Gli artisti, grazie al sostegno e alla protezione di cui hanno goduto, hanno dato vita a strutture architettoniche di straordinaria bellezza e a capolavori altrettanto eccezionali.

Tutti questi sviluppi artistici hanno generato una sorta di gelosia culturale tra le città-stato, spingendo ciascuna di esse a cercare di superare le altre in questo campo. Inizialmente, ai mecenati provenienti dalla classe mercantile si sono aggiunti in seguito papi e cardinali, poiché era stato scoperto il potere trasformativo, innovativo e di prestigio dell'arte.

Il nome che viene subito in mente quando si parla di mecenatismo è quello della famiglia Medici di Firenze. Non ci crederete, ma da questa famiglia di banchieri sono emersi ben tre papi (Leone X, Clemente VII, Leone XI).

Lorenzo de' Medici (1449-1492)

Con l'ascesa dei mecenati sulla scena storica e l'inizio della loro competizione reciproca, gli artisti dell'epoca hanno cominciato a essere invitati da una città-stato all'altra.
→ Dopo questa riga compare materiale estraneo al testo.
Lemma missing_field_400_invalid_zone_200_witness :
  let L := FixedZones.luxon FixedZones.monday in
  let strict := FixedZones.luxon FixedZones.mondayStrict in
  @handler L 0 (mkBody JUndefined (JString "tokyo") JUndefined)
  = Some (Json400 "Please provide your timezone.") /\
  @handler L 0 (mkBody (JString "UTC") (JString "   ") (JNumber 30))
  = Some (Json400 "Please provide lead locations.") /\
  @handler L 0 (stringRequest "UTC" "tokyo, Nowhere City" "30")
  = Some (Json200 invalidTimezonesHtml EmptyString) /\
  @handler strict 0 (stringRequest "Mars/Olympus" "tokyo" "30")
  = Some (Json200 invalidTimezonesHtml EmptyString) /\
  @handler L 0 (mkBody (JString "Mars/Olympus") (JString "tokyo")
                       (JArray [JObject [("toString", JNull)]]))
  = Some (Json200 serverErrorHtml EmptyString).
Proof.
  intros L strict. split; [| split; [| split; [| split]]].
  - apply (proj1 (proj2 (missing_field_400_invalid_zone_200 L
             (mkBody JUndefined (JString "tokyo") JUndefined) 0))).
    reflexivity.
  - apply (proj1 (proj2 (proj2 (missing_field_400_invalid_zone_200 L
             (mkBody (JString "UTC") (JString "   ") (JNumber 30)) 0)))).
    + reflexivity.
    + reflexivity.
  - apply (proj1 (proj1 (proj2 (proj2 (proj2 (missing_field_400_invalid_zone_200 L
             (stringRequest "UTC" "tokyo, Nowhere City" "30") 0))))
             eq_refl eq_refl (ZName "Nowhere City")
             ltac:(simpl; right; right; left; reflexivity) eq_refl) (Fin 30)).
    reflexivity.
  - apply (proj1 (proj1 (proj2 (proj2 (proj2 (missing_field_400_invalid_zone_200 strict
             (stringRequest "Mars/Olympus" "tokyo" "30") 0))))
             eq_refl eq_refl (ZName "Mars/Olympus")
             ltac:(simpl; left; reflexivity) eq_refl) (Fin 30)).
    reflexivity.
  - apply (proj2 (proj1 (proj2 (proj2 (proj2 (missing_field_400_invalid_zone_200 L
             (mkBody (JString "Mars/Olympus") (JString "tokyo")
                     (JArray [JObject [("toString", JNull)]])) 0))))
             eq_refl eq_refl (ZName "Mars/Olympus")
             ltac:(simpl; left; reflexivity) eq_refl)
             "Cannot convert object to primitive value").
    reflexivity.
Defined.

(** ** Durations that fill or exceed the business day *)

(** C3, as stated, fails: a duration of 480 minutes has the candidate hour 9
    on every day, and with organizer and participant both in UTC the slot
    09:00-17:00 is accepted, so the table has slot rows. *)
Lemma duration_480_has_a_candidate :
  candidateHours 480 <> [] /\
  hoursUpTo (hourBound (Fin 480)) = Some [9] /\
  let L := FixedZones.luxon FixedZones.monday in
  let slot := mkSlot "Mon, 02 Nov 2026 09:00 (UTC)"
                     ["Mon, 02 Nov 2026 09:00 (UTC)"]
                     "https://cal.com/book?tz=UTC&start=2026-11-02T09%3A00%3A00.000Z&duration=480" in
  duration (callDuration (stringRequest "UTC" "UTC" "480")) = Ok (Fin 480) /\
  (exists rest, findSlots "UTC" [ZName "UTC"] 480 = Ok (slot :: rest)) /\
  search 2 "UTC" [ZName "UTC"] (Fin 480) = Some (findSlots "UTC" [ZName "UTC"] 480) /\
  handler 2 (stringRequest "UTC" "UTC" "480") <> None /\
  handler 2 (stringRequest "UTC" "UTC" "480")
  <> Some (Json200 (buildTable [ZName "UTC"] []) EmptyString).
Proof.
  split; [discriminate |]. split; [vm_compute; reflexivity |]. intros L slot.
  split; [vm_compute; reflexivity |]. split; [| split; [| split]].
  - exists (tl (returned (findSlots "UTC" [ZName "UTC"] 480))).
    apply returned_Ok. vm_compute. reflexivity.
  - vm_compute. reflexivity.
  - vm_compute. discriminate.
  - vm_compute. discriminate.
Qed.

(** C3, amended.  At exactly 480 minutes each day has the one candidate hour
    9.  The loop over the hours visits no hour exactly for a duration above
    480, of whatever magnitude; then, for a request that passed the checks
    and the validation, the search returns no slot, and the response is the
    table with the empty-state row and an empty link (the server-error
    payload if the library throws). *)
Theorem no_candidate_beyond_480 (L : Luxon) (req : Body) :
  candidateHours 480 = [9] /\
  hoursUpTo (hourBound (Fin 480)) = Some [9] /\
  (forall d, candidateHours d = [] <-> 480 < d) /\
  (forall dur, hoursUpTo (hourBound dur) = Some [] <-> exceeds480 dur) /\
  (let userTz := stringOf (userTimezone req) in
   let tzs := resolvedTzs (stringOf (leadLocations req)) in
   forall dur fuel,
     missing (userTimezone req) = false -> missing (leadLocations req) = false ->
     duration (callDuration req) = Ok dur ->
     validTzs userTz tzs = true -> exceeds480 dur -> (0 < fuel)%nat ->
     (forall slots, search fuel userTz tzs dur = Some (Ok slots) -> slots = []) /\
     (handler fuel req = Some (Json200 (emptyTable tzs) EmptyString) \/
      handler fuel req = Some (Json200 serverErrorHtml EmptyString))).
Proof.
  split; [reflexivity |]. split; [vm_compute; reflexivity |].
  split; [apply candidateHours_empty |]. split; [apply hours_empty_iff |].
  intros userTz tzs dur fuel Hu Hl Hd Hv Hex Hfuel.
  apply hours_empty_iff in Hex.
  assert (Hnone : forall slots, search fuel userTz tzs dur = Some (Ok slots) -> slots = []).
  { intros slots Hs. apply search_Ok in Hs.
    destruct Hs as [n [z [hours [os [_ [_ [Hhours [HF ->]]]]]]]].
    rewrite Hex in Hhours. inversion Hhours; subst hours.
    inversion HF. reflexivity. }
  split; [exact Hnone |].
  rewrite (handler_searched fuel req dur Hu Hl Hd Hv). fold userTz tzs.
  pose proof (search_returns userTz tzs fuel dur [] Hex Hfuel) as Hret.
  destruct (search fuel userTz tzs dur) as [[slots | e] |] eqn:Hs;
    [| right; reflexivity | contradiction].
  rewrite (Hnone slots eq_refl). left. rewrite buildTable_empty. reflexivity.
Qed.

Lemma no_candidate_beyond_480_witness :
  let L := FixedZones.luxon FixedZones.monday in
  let req := stringRequest "UTC" "UTC" "481" in
  let late := stringRequest "UTC" "UTC" ("1" ++ zeros 400) in
  exceeds480 (Fin 481) /\
  search 1 "UTC" [ZName "UTC"] (Fin 481) = Some (Ok []) /\
  handler 1 req = Some (Json200 (emptyTable [ZName "UTC"]) EmptyString) /\
  duration (callDuration late) = Ok PosInf /\
  handler 1 late = Some (Json200 (emptyTable [ZName "UTC"]) EmptyString).
Proof.
  intros L req late. split; [simpl; lia |]. split; [reflexivity |].
  split; [| split; [vm_compute; reflexivity |]].
  - destruct (proj2 (proj2 (proj2 (proj2 (no_candidate_beyond_480 L req))))
                (Fin 481) 1%nat eq_refl eq_refl eq_refl eq_refl
                ltac:(simpl; lia) ltac:(lia)) as [_ [H | H]]; [exact H |].
    vm_compute in H. discriminate.
  - destruct (proj2 (proj2 (proj2 (proj2 (no_candidate_beyond_480 L late))))
                PosInf 1%nat eq_refl eq_refl ltac:(vm_compute; reflexivity) eq_refl
                I ltac:(lia)) as [_ [H | H]]; [exact H |].
    vm_compute in H. discriminate.
Defined.

(** ** The wall clock of the runnable instance *)




(** ** The candidate hours and the organizer's window *)

(** C4, at the request with organizer UTC, participant UTC and
    [callDuration] "-60".  The handler checks no sign: the duration is -60,
    the loop over the hours runs from 9 to 18, and the candidate of 18:00 on
    the first day, whose window ends at 17:00, is accepted and returned as
    the tenth slot of the response.  That window is not inside
    09:00-17:00, the hours that the comment above the loops names. *)
Lemma negative_duration_slot_outside_envelope :
  let L := FixedZones.luxon FixedZones.monday in
  let start := FixedZones.mkZoned 1793642400000 (Some ("UTC", 0)) in
  let end_ := FixedZones.mkZoned 1793638800000 (Some ("UTC", 0)) in
  let slot := mkSlot "Mon, 02 Nov 2026 18:00 (UTC)"
                     ["Mon, 02 Nov 2026 18:00 (UTC)"]
                     "https://cal.com/book?tz=UTC&start=2026-11-02T18%3A00%3A00.000Z&duration=-60" in
  duration (callDuration (stringRequest "UTC" "UTC" "-60")) = Ok (Fin (-60)) /\
  hoursUpTo (hourBound (Fin (-60))) = Some [9; 10; 11; 12; 13; 14; 15; 16; 17; 18] /\
  search 11 "UTC" [ZName "UTC"] (Fin (-60))
  = Some (findSlots "UTC" [ZName "UTC"] (-60)) /\
  handler 11 (stringRequest "UTC" "UTC" "-60")
  = Some (Json200 (buildTable [ZName "UTC"]
                     (returned (findSlots "UTC" [ZName "UTC"] (-60))))
                  (meetingLinkOf (returned (findSlots "UTC" [ZName "UTC"] (-60))))) /\
  In (0, 18) (candidates (-60)) /\
  candidateWindow "UTC" (-60) (0, 18) start end_ /\
  allOk start end_ [ZName "UTC"] = true /\
  makeSlot "UTC" [ZName "UTC"] (-60) start = Ok slot /\
  nth_error (returned (findSlots "UTC" [ZName "UTC"] (-60))) 9 = Some slot /\
  FixedZones.minuteOfDay start = Some (18 * 60) /\
  FixedZones.minuteOfDay end_ = Some (17 * 60) /\
  ~ insideEnvelope (18 * 60) (17 * 60).
Proof.
  intros L start end_ slot.
  split; [vm_compute; reflexivity |].
  split; [vm_compute; reflexivity |].
  split; [vm_compute; reflexivity |].
  split; [vm_compute; reflexivity |].
  split.
  { apply candidates_In. split; [simpl; tauto |].
    apply candidateHours_In. vm_compute. split; discriminate. }
  split.
  { exists (FixedZones.mkZoned 1793614530250 (Some ("UTC", 0))),
           (FixedZones.mkZoned 1793614530250 (Some ("UTC", 0))),
           (FixedZones.mkZoned 1793614530250 (Some ("UTC", 0))).
    repeat split; vm_compute; reflexivity. }
  split; [vm_compute; reflexivity |].
  split; [vm_compute; reflexivity |].
  split; [vm_compute; reflexivity |].
  split; [vm_compute; reflexivity |].
  split; [vm_compute; reflexivity |].
  unfold insideEnvelope. lia.
Qed.



(** ** The default duration *)

Section DefaultDuration.

Context {L : Luxon}.

Lemma link_shows_30 (userTz : string) (iso : option string) :
  exists query, bookingLink userTz iso 30 = query ++ "&duration=30".
Proof.
  exists ("https://cal.com/book?tz=" ++ encodeURIComponent userTz
          ++ "&start="
          ++ encodeURIComponent (match iso with Some t => t | None => "null" end)).
  unfold bookingLink, linkOf.
  change (numToString (toNumber 30)) with "30".
  rewrite !append_assoc. reflexivity.
Qed.

(** The search of a request whose duration is 30: its hours are 9 to 16, it
    is the search that [findSlots] describes for 30 minutes, its slots are
    the accepted candidates of those hours with windows of 30 minutes, and
    their links carry the duration 30. *)
Lemma search_with_30 (req : Body) :
  let userTz := stringOf (userTimezone req) in
  let tzs := resolvedTzs (stringOf (leadLocations req)) in
  duration (callDuration req) = Ok (Fin 30) ->
  (forall fuel, handler fuel req = handler fuel (withDuration req (JNumber 30))) /\
  hoursUpTo (hourBound (Fin 30)) = Some [9; 10; 11; 12; 13; 14; 15; 16] /\
  (missing (userTimezone req) = false -> missing (leadLocations req) = false ->
   validTzs userTz tzs = true ->
   forall fuel, (8 < fuel)%nat ->
     search fuel userTz tzs (Fin 30) = Some (findSlots userTz tzs 30) /\
     handler fuel req =
     Some (match findSlots userTz tzs 30 with
           | Ok slots => Json200 (buildTable tzs slots) (meetingLinkOf slots)
           | Throw _ => Json200 serverErrorHtml EmptyString
           end)) /\
  (forall slots,
     findSlots userTz tzs 30 = Ok slots ->
     (exists accepted,
        Forall2 (acceptedSlot userTz tzs 30) accepted slots /\
        StronglySorted before accepted /\
        (forall c start end_,
            candidateWindow userTz 30 c start end_ ->
            (In c accepted <->
             (In (fst c) [0; 1; 2] /\ 9 <= snd c <= 16) /\
             allOk start end_ tzs = true))) /\
     (forall slot, In slot slots ->
        exists query, link slot = query ++ "&duration=30")).
Proof.
  intros userTz tzs Hd.
  split; [intros fuel; apply handler_duration; rewrite Hd; reflexivity |].
  split; [vm_compute; reflexivity |].
  split.
  - intros Hu Hl Hv fuel Hfuel.
    assert (Hs : search fuel userTz tzs (Fin 30) = Some (findSlots userTz tzs 30)).
    { apply search_findSlots;
        [reflexivity | vm_compute; reflexivity | vm_compute; discriminate |].
      change (List.length (candidateHours 30)) with 8%nat. exact Hfuel. }
    split; [exact Hs |].
    rewrite (handler_searched fuel req (Fin 30) Hu Hl Hd Hv).
    fold userTz tzs. rewrite Hs.
    destruct (findSlots userTz tzs 30); reflexivity.
  - intros slots Hs. split.
    + pose proof Hs as Hs'. apply findSlots_Ok in Hs'.
      destruct Hs' as [n [z [os [Hn [Hz [HF ->]]]]]].
      destruct (collect_accepted userTz tzs 30 n z (candidates 30) os Hn Hz HF)
        as [cs [Hslots [Hsub [Hsorted [Hin Hout]]]]].
      exists cs. split; [exact Hslots |].
      split; [apply Hsorted, candidates_sorted |].
      intros c start end_ Hw.
      assert (Hc : In c (candidates 30) <-> In (fst c) [0; 1; 2] /\ 9 <= snd c <= 16).
      { destruct c as [day h]. rewrite candidates_In, candidateHours_In.
        change (17 - ceilDiv 30 60) with 16. reflexivity. }
      split.
      * intros Hcs. split; [apply Hc; auto | eapply Hout; eauto].
      * intros [Hcand Hacc]. eapply Hin; eauto. apply Hc. exact Hcand.
    + intros slot Hin.
      destruct (slot_from_candidate userTz tzs 30 slots slot Hs Hin)
        as [c [start [end_ [_ [_ [_ Hm]]]]]].
      apply makeSlot_Ok in Hm. destruct Hm as [text [ls [iso [_ [_ [_ ->]]]]]].
      cbn [link]. apply link_shows_30.
Qed.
Ormai, la risorsa più preziosa era diventata la capacità di dimostrare il proprio potere attraverso l'arte e la scienza.

Ad esempio, Leonardo, inizialmente sotto la protezione dei Medici a Firenze, è passato poi sotto quella del Duca di Milano e, infine, si è recato in Francia su invito del re Francesco I.

La concorrenza, anche se non ha generato da sola il Rinascimento, ne ha fatto da levatrice.

In altre parole, la questione non era solo guadagnare denaro e arricchirsi, ma trasformare quel denaro in arte, cultura e scienza per creare civiltà.

Che possa toccare anche a chi da noi ha il denaro ma non riesce a diventare borghese, 

Significa che la concorrenza è importante, 

Non nella corsa all'ignoranza, ovviamente...

Nella corsa alla creazione della civiltà, 

Proprio come il nostro Grande Leader Gazi Mustafa Kemal Atatürk, il patrono del nostro Rinascimento Repubblicano, che anche in mezzo alle privazioni ha creduto con tutto se stesso nell'arte, nella cultura e nella scienza, al punto da far commissionare l'Opera Özsoy,

La concorrenza è importante,

Altrimenti la civiltà non esiste....

Fino al nostro prossimo incontro, per ora arrivederci, ora e sempre, respirate con l'arte, restate con l'arte.